When you reach the line in the data below that contains "(** [x.Validate() == nil], for", please start repeating lines exactly, and stop after the line that contains "Credential.Validate c = None", repeating nothing else.

(Extracted records)

--

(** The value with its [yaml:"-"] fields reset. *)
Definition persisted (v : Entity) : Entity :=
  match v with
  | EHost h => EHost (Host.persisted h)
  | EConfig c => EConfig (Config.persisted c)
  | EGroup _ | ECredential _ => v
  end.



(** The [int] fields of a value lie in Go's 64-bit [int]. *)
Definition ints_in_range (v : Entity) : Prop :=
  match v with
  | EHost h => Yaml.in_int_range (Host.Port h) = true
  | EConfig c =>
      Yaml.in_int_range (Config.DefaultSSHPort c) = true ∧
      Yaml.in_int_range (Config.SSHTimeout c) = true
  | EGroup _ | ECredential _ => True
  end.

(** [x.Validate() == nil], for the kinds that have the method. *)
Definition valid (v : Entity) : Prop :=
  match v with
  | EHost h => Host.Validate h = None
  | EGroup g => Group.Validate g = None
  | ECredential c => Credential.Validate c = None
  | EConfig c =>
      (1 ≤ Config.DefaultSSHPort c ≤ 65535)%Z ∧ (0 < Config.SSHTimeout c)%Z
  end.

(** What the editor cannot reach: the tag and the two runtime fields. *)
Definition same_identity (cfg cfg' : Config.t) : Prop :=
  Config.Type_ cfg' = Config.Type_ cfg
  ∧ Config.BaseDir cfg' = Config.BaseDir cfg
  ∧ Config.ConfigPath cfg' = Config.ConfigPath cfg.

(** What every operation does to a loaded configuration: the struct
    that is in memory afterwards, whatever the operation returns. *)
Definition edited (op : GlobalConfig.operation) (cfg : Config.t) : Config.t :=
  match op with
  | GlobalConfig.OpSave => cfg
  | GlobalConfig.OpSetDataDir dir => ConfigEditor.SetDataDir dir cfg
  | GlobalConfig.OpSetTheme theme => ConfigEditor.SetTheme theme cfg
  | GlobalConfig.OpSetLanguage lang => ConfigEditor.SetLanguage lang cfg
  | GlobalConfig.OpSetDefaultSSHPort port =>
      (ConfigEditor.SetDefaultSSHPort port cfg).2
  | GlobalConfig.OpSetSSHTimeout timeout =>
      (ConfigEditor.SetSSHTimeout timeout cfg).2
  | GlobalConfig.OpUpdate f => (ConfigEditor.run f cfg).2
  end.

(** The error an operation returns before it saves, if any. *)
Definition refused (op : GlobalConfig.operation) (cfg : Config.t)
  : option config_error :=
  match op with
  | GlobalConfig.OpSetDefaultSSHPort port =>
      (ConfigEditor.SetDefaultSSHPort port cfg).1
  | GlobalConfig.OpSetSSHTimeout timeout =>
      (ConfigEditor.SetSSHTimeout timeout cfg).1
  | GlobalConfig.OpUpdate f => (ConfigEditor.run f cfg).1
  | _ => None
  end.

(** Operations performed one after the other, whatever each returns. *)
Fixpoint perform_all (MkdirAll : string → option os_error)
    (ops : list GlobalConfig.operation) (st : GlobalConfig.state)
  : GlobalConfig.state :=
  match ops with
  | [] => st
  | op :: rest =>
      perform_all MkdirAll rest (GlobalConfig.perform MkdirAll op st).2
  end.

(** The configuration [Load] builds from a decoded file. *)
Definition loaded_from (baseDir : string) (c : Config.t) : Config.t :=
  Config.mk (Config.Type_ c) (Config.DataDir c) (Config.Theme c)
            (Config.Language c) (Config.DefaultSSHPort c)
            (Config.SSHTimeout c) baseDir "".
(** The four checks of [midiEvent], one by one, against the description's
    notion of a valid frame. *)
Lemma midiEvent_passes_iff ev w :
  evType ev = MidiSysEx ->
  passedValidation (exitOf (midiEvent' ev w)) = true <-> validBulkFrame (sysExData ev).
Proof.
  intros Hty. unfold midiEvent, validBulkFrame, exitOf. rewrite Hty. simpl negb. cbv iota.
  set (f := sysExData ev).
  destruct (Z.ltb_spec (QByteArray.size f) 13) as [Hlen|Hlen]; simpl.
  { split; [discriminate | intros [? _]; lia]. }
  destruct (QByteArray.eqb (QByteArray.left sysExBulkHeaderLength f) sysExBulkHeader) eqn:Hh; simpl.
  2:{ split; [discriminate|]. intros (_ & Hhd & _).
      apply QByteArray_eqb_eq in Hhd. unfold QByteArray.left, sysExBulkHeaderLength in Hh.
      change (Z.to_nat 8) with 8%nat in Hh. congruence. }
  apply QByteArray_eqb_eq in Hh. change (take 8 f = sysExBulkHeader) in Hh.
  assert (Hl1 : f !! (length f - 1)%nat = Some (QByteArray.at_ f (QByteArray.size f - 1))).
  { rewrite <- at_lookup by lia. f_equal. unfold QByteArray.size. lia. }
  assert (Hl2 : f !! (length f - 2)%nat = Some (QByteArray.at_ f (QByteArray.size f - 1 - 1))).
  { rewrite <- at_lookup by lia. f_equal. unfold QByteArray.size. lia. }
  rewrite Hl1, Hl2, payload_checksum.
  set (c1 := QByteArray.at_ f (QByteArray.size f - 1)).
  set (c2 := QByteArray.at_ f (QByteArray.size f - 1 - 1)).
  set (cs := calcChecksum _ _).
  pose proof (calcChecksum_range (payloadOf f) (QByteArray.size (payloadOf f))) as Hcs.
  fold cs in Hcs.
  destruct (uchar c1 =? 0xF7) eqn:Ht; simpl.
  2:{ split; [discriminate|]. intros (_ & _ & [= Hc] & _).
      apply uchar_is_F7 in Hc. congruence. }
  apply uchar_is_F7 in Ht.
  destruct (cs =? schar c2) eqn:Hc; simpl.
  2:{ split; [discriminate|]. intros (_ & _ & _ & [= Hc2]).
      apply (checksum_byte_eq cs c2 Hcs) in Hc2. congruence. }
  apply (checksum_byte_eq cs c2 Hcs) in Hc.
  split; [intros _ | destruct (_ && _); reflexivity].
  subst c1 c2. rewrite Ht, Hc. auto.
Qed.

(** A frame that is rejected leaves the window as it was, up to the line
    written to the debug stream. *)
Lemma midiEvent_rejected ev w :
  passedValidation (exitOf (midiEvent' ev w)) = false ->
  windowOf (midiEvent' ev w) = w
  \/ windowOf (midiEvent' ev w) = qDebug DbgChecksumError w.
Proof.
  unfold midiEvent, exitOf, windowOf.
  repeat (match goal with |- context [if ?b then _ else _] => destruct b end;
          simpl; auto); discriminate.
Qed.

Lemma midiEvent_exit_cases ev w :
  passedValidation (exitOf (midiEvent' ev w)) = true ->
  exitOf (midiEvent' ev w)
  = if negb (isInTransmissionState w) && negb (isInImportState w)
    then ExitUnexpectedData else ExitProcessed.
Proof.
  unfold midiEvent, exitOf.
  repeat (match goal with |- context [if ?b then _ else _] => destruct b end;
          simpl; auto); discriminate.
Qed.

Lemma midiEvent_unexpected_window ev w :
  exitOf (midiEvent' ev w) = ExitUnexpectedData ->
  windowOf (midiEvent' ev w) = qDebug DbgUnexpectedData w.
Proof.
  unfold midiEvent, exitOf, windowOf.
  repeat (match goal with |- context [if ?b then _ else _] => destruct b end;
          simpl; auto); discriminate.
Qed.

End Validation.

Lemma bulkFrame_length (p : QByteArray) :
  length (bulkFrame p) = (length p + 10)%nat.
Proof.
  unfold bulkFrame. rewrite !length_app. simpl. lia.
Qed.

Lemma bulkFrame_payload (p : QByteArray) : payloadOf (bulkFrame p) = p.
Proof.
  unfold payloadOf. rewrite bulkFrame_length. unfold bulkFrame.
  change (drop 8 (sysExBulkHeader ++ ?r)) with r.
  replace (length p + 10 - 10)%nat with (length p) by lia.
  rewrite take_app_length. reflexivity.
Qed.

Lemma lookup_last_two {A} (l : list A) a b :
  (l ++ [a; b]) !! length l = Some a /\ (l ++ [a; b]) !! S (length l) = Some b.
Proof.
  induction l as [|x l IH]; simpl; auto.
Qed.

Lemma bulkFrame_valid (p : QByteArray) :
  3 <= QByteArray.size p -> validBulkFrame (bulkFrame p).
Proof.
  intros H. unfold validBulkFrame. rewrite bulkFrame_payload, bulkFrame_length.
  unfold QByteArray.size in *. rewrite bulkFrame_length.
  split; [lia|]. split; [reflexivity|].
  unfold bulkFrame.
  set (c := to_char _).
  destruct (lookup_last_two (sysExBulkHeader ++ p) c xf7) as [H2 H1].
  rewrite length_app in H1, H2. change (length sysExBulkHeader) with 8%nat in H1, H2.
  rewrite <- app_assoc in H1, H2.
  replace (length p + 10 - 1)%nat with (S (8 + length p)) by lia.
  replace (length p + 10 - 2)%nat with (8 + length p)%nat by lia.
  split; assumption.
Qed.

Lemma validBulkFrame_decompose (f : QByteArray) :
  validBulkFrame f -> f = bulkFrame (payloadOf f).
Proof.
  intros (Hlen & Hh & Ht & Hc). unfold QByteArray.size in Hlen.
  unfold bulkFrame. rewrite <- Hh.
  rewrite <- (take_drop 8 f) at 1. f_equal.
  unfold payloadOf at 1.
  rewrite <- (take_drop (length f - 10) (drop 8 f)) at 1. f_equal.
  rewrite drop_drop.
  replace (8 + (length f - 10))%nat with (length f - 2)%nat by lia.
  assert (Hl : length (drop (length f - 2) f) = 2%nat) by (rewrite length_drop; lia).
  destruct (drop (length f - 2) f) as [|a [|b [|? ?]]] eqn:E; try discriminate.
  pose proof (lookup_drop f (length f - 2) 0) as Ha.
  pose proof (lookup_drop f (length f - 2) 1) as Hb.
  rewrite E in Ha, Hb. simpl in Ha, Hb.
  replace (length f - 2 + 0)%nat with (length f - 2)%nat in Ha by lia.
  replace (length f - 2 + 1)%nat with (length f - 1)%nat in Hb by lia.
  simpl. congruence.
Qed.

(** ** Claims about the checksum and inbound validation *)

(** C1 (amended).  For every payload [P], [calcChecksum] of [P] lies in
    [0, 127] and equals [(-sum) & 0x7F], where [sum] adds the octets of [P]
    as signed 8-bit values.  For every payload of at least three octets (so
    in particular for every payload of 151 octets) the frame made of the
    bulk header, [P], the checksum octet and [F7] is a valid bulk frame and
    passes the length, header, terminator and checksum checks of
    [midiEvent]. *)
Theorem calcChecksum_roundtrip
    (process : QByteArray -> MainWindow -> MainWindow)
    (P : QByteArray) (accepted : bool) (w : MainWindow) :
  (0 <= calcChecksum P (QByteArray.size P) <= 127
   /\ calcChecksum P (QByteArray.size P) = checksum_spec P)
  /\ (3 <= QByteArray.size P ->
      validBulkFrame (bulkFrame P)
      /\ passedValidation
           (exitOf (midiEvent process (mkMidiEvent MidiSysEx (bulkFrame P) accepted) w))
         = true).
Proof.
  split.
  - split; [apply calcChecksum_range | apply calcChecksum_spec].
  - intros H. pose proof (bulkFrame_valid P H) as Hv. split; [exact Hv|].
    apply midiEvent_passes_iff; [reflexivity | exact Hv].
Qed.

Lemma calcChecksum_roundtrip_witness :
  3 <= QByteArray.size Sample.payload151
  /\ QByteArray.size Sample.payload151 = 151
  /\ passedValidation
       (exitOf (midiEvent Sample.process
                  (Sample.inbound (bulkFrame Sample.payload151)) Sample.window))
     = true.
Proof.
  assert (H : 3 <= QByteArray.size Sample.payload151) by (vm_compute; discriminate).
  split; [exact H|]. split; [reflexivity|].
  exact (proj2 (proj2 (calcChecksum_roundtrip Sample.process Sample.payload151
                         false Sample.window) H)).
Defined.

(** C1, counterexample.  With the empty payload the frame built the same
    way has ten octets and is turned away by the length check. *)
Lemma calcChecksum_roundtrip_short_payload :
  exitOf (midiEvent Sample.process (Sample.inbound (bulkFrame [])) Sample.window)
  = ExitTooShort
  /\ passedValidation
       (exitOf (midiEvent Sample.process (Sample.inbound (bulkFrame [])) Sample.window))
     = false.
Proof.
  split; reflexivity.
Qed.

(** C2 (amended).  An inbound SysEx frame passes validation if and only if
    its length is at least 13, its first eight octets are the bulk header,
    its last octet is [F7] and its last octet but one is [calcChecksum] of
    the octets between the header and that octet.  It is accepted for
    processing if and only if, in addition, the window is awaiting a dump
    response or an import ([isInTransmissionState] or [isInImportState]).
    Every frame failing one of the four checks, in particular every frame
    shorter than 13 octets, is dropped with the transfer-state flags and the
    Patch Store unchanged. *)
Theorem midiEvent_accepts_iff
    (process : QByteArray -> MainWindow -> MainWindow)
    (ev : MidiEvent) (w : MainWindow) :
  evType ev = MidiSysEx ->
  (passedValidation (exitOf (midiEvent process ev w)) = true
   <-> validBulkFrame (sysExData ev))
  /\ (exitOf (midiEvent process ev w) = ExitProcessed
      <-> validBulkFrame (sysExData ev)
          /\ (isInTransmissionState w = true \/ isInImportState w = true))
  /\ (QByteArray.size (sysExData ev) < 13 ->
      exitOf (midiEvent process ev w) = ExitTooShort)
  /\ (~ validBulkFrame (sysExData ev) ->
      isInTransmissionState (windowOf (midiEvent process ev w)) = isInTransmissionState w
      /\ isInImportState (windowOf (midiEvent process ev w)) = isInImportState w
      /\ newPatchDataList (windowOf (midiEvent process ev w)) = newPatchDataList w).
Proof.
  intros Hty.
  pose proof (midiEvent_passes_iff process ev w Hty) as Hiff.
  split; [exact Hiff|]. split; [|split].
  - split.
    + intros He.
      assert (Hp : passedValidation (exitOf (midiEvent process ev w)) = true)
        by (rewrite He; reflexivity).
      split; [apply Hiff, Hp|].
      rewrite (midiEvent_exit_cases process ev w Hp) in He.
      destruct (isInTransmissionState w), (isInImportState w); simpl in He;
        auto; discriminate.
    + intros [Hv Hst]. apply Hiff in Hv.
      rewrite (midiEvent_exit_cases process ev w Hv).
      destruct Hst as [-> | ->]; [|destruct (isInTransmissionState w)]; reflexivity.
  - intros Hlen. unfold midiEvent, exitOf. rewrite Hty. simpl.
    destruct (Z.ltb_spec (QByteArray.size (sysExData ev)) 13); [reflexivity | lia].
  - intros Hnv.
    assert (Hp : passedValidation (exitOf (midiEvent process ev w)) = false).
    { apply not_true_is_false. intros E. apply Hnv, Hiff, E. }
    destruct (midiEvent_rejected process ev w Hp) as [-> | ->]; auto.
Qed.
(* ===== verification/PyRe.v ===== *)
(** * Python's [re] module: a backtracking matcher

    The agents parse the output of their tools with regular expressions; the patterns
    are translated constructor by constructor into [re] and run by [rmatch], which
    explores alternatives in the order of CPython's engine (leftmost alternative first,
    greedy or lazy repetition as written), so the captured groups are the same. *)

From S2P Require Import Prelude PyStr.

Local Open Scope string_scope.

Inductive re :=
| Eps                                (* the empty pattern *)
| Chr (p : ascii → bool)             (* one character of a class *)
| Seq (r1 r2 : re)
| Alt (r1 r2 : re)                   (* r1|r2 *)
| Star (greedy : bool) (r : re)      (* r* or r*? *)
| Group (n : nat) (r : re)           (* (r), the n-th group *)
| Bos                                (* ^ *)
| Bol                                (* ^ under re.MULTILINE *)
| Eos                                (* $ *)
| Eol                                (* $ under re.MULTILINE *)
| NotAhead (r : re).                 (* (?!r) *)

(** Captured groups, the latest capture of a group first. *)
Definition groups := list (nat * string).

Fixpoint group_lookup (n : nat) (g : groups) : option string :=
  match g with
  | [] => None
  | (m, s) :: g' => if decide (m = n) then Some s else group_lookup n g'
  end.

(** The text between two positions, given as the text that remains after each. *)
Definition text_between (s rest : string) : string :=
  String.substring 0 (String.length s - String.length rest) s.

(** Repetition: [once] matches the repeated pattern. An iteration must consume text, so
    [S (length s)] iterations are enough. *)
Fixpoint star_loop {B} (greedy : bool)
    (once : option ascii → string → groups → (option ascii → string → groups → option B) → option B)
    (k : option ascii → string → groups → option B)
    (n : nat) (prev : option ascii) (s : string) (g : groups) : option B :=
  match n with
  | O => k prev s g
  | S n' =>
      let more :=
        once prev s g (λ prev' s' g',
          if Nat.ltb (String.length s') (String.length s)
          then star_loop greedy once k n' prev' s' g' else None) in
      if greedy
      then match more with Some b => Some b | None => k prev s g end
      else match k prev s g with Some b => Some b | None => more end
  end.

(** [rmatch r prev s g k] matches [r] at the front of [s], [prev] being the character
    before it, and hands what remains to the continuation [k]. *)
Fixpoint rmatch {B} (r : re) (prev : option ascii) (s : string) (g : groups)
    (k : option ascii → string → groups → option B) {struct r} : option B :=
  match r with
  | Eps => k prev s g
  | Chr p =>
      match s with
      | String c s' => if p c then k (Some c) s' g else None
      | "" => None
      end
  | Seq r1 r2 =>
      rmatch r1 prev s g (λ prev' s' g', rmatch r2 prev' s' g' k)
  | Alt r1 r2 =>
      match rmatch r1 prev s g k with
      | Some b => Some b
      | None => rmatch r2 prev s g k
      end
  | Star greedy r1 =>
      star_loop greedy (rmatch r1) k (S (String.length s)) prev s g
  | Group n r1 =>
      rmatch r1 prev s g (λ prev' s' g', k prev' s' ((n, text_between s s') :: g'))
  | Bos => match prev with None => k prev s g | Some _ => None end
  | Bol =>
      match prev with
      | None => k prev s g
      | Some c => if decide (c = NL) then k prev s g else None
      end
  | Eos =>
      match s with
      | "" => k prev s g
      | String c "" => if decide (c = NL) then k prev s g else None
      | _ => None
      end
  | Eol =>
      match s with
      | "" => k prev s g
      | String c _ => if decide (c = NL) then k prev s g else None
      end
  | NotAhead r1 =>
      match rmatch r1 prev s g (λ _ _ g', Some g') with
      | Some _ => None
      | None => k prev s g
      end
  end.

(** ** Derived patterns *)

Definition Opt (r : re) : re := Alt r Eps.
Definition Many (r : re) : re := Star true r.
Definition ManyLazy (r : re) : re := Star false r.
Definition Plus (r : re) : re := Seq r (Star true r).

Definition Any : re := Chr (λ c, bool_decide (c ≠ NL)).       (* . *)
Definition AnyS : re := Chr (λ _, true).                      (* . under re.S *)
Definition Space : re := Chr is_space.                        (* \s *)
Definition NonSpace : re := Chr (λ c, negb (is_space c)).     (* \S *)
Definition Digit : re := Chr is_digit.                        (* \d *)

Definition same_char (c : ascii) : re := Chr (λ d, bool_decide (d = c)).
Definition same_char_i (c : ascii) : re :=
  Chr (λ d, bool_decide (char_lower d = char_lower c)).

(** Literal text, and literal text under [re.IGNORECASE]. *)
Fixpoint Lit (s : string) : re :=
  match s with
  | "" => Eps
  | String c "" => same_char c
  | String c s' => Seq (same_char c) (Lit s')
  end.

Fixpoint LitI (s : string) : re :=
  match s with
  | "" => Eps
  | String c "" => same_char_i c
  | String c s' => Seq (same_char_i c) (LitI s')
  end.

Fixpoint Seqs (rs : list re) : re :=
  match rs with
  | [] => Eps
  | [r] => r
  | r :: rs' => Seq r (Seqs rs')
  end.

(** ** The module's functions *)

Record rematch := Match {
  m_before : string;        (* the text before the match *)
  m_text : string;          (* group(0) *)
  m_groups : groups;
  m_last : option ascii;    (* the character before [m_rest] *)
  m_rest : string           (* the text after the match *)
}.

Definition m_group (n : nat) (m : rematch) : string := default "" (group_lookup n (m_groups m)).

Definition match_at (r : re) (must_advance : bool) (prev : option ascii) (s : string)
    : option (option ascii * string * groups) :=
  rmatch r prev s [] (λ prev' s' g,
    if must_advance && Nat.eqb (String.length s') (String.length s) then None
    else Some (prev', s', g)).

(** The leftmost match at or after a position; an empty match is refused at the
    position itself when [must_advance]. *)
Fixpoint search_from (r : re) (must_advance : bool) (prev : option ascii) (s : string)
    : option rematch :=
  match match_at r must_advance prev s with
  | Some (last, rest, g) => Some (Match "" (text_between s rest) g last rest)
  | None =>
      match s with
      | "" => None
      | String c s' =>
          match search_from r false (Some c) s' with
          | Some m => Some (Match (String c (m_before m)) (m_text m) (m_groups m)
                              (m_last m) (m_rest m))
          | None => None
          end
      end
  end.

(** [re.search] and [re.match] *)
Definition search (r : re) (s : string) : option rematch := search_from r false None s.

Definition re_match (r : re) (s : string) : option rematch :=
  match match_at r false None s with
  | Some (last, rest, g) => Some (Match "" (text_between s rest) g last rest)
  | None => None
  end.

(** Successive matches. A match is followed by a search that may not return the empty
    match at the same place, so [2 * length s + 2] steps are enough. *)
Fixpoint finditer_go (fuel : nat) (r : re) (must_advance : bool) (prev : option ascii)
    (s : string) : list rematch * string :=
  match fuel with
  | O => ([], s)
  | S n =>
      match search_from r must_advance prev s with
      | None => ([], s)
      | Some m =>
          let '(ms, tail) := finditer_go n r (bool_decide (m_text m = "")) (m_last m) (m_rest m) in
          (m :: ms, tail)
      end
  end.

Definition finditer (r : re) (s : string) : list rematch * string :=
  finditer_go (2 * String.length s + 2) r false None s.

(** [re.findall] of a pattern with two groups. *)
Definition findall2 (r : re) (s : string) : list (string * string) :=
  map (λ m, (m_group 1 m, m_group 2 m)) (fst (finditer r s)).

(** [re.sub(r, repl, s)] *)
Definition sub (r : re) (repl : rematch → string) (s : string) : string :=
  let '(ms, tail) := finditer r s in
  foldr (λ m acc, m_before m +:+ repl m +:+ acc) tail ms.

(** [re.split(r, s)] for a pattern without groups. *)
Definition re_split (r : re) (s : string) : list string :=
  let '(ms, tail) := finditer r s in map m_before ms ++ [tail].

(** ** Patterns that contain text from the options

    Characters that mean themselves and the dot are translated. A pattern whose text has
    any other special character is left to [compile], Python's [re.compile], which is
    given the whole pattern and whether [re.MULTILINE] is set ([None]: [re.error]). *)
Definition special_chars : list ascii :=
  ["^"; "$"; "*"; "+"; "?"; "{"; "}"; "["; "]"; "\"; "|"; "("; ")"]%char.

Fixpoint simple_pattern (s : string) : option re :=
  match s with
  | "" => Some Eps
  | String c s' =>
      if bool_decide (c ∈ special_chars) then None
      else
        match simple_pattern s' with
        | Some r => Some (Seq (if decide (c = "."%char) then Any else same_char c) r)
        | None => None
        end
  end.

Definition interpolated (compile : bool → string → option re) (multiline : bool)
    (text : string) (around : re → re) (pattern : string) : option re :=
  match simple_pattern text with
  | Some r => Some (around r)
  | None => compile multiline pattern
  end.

--

- **RESULT FOR THIS TASK**:
(** [x.Validate() == nil], for the kinds that have the method. *)
Definition valid (v : Entity) : Prop :=
  match v with
  | EHost h => Host.Validate h = None
  | EGroup g => Group.Validate g = None
  | ECredential c => Credential.Validate c = None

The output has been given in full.